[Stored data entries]

┏━━

(* ===== verification/Safety.v ===== *)
(** * What the library relies on

    [safe] is what every operation and callback needs and keeps: sockets and
    backend sockets point at each other, callbacks are set, a message under
    way is live and its reader inside of it, and URIs have one owner (Owner.v).
    Here it is shown of the callbacks of libuv, which call the application:
    [AppSafe] is what the application has to promise.  SafeApi.v adds the
    public operations. *)

From S2P Require Import Prelude Endian CString Strerror Msg MsgReader Uri World Watcher.
From S2P Require Import AppData Demo Backend BackendUv Conn Frame Recv Socket SocketUv Owner Dial.
From S2P Require Import Lifecycle Sc System.

(** Running to an end that satisfies [Q], or until the program ends itself with
    [fatal]; no other fault. *)
Definition runs {A} (m : M A) (w : world) (Q : A → world → Prop) : Prop :=
  match m w with
  | Ok (a, w') => Q a w'
  | Fault (Fatal _) => True
  | Fault _ => False
  end.

Section runs.
Context {A B : Type}.

Lemma runs_ok (m : M A) w a w' (Q : A → world → Prop) : m w = Ok (a, w') → Q a w' → runs m w Q.
Proof. unfold runs. by intros ->. Qed.

Lemma runs_inv (m : M A) w a w' (Q : A → world → Prop) : m w = Ok (a, w') → runs m w Q → Q a w'.
Proof. unfold runs. by intros ->. Qed.

Lemma runs_ret (a : A) w (Q : A → world → Prop) : Q a w → runs (mret a) w Q.
Proof. by apply runs_ok. Qed.

Lemma runs_bind (m : M A) (k : A → M B) w Q :
  runs m w (λ a w', runs (k a) w' Q) → runs (mbind k m) w Q.
Proof. unfold runs, mbind, st_bind. by destruct (m w) as [[a w']|]. Qed.

Lemma runs_step (m : M A) (k : A → M B) w a w' Q :
  m w = Ok (a, w') → runs (k a) w' Q → runs (mbind k m) w Q.
Proof. intros E HQ. apply runs_bind. by eapply runs_ok. Qed.

Lemma runs_seq (m : M A) (k : A → M B) w P Q :
  runs m w P → (∀ a w', m w = Ok (a, w') → P a w' → runs (k a) w' Q) → runs (mbind k m) w Q.
Proof.
  intros Hm Hk. apply runs_bind. unfold runs in Hm |- *.
  destruct (m w) as [[a w']|]; [by apply Hk|done].
Qed.

Lemma runs_weaken (m : M A) w (Q Q' : A → world → Prop) :
  (∀ a w', Q a w' → Q' a w') → runs m w Q → runs m w Q'.
Proof. intros HQ. unfold runs. destruct (m w) as [[a w']|[]]; auto. Qed.

(** What every run does to the state. *)
Lemma runs_moves (R : relation world) (m : M A) w Q :
  moves R m → runs m w Q → runs m w (λ a w', Q a w' ∧ R w w').
Proof.
  intros Hk. unfold runs. destruct (m w) as [[a w']|[]] eqn:E; try done.
  intros HQ. split; [done|]. exact (Hk _ _ _ E).
Qed.

(** What every run keeps. *)
Lemma runs_keeps (P : world → Prop) (m : M A) w Q :
  keeps P m → P w → runs m w Q → runs m w (λ a w', Q a w' ∧ P w').
Proof.
  intros Hk Hw Hr. eapply runs_weaken; [|exact (runs_moves _ _ _ _ Hk Hr)].
  cbn. intros a w' [? HP]. auto.
Qed.
End runs.

(** ** Runs of an event loop

    The loop handles events in any order, each one that may come in the state
    it comes in. *)
Section handling.
Context {E : Type} (handle : E → M unit) (may : E → world → Prop).

Fixpoint handle_all (es : list E) : M unit :=
  match es with
  | [] => mret tt
  | e :: es => handle e;; handle_all es
  end.
Fixpoint may_all (es : list E) (w : world) : Prop :=
  match es with
  | [] => True
  | e :: es => may e w ∧ ∀ w', handle e w = Ok (tt, w') → may_all es w'
  end.

Lemma may_cons e es w w' :
  may e w → handle e w = Ok (tt, w') → may_all es w' → may_all (e :: es) w.
Proof. intros He Ew Hes. split; [done|]. intros w2 E2. by replace w2 with w' by congruence. Qed.

Lemma handle_all_keeps (I : world → Prop) es w :
  (∀ e w, I w → may e w → runs (handle e) w (λ _, I)) →
  I w → may_all es w → runs (handle_all es) w (λ _, I).
Proof.
  intros HI. revert w. induction es as [|e es IH]; intros w Hw; cbn [handle_all may_all]; [by intros _|].
  intros [He Hes]. apply (runs_seq _ _ _ _ _ (HI e w Hw He)). intros [] w' Ew Hw'. by apply IH, Hes.
Qed.
End handling.

(** ** The invariant *)

(** No callback is a null pointer. *)
Definition callbacks_set (wt : watcher) : Prop :=
  on_connect wt ≠ CbNull ∧ on_connection wt ≠ CbNull ∧ on_accept wt ≠ CbNull ∧
  on_recv wt ≠ CbNull ∧ on_send wt ≠ CbNull ∧ on_close wt ≠ CbNull.

(** A message under way: of its size field, with the value [sz] so far, [i]
    bytes have been read, and of its data [body]. *)
Record under_way (mv : sc_msg) (sz body : list byte) (i : Z) : Prop := {
  uw_size : size_be mv = Some <$> sz;
  uw_length : length sz = 4%nat;
  uw_head : 0 ≤ i ≤ 4;
  uw_body : take (length body) (data mv) = Some <$> body;
  uw_order : i < 4 → body = [];
  uw_fits : Z.of_nat (length body) ≤ be_value sz;
  uw_room : Z.of_nat (length (data mv)) < 2 ^ 31
}.

(** The reader points into it. *)
Definition reading (h : msg_heap) (v : socket_uv) : Prop :=
  ∀ m, uv_msg v = Some m → ∃ mv sz body i,
    h !! m = Some mv ∧ under_way mv sz body i ∧
    uv_reader v = Some (MsgReader m (Ptr m FSize i) (Ptr m FData (Z.of_nat (length body)))).

(** A socket that can be used. *)
Definition sock_ready (w : world) (s : nat) (k : sc_socket) : Prop :=
  ∃ d b u wt v, k = Socket (Some d) (Some (Some b)) (Some u) (Some wt) ∧
    w_socket wt = s ∧ callbacks_set wt ∧
    w_buvs w !! b = Some (Some v) ∧ uv_watcher v = s.

Record buv_ready (w : world) (b : nat) (v : socket_uv) : Prop := {
  br_stream : stream_data v = b;
  br_connect : connect_data v = b;
  br_write : write_data v = b;
  br_sock : ∃ k, w_socks w !! uv_watcher v = Some k ∧ s_backend k = Some (Some b);
  br_reading : reading (w_msgs w) v
}.

(** The objects that belong together point at each other. *)
Record linked (w : world) : Prop := {
  sf_backend : w_backend w = true;
  sf_loop : is_Some (w_buv_data w);
  sf_alloc : w_msg_alloc w = DefaultAlloc;
  sf_free : w_msg_free w = DefaultFree;
  sf_new_msg a : (w_next w ≤ a)%nat → w_msgs w !! a = None;
  sf_new_sock a : (w_next w ≤ a)%nat → w_socks w !! a = None;
  sf_new_buv a : (w_next w ≤ a)%nat → w_buvs w !! a = None;
  sf_sock s k : w_socks w !! s = Some k → k = starved_sock ∨ sock_ready w s k;
  sf_buv b o : w_buvs w !! b = Some o → ∃ v, o = Some v ∧ buv_ready w b v;
  sf_once b1 b2 v1 v2 m :
    w_buvs w !! b1 = Some (Some v1) → w_buvs w !! b2 = Some (Some v2) →
    uv_msg v1 = Some m → uv_msg v2 = Some m → b1 = b2
}.

Record safe (w : world) : Prop := Safe {
  sf_linked :> linked w;
  sf_owned : uris_owned w
}.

┗━━

__INSTRUCTIONS FOR THE TASK__: Extract the first line above and each line after it up to and including the one with "Here it is shown", please, exactly and with nothing else.

__WRITTEN ANSWER__:
(* ===== verification/Safety.v ===== *)
(** * What the library relies on

    [safe] is what every operation and callback needs and keeps: sockets and
    backend sockets point at each other, callbacks are set, a message under
    way is live and its reader inside of it, and URIs have one owner (Owner.v).
    Here it is shown of the callbacks of libuv, which call the application:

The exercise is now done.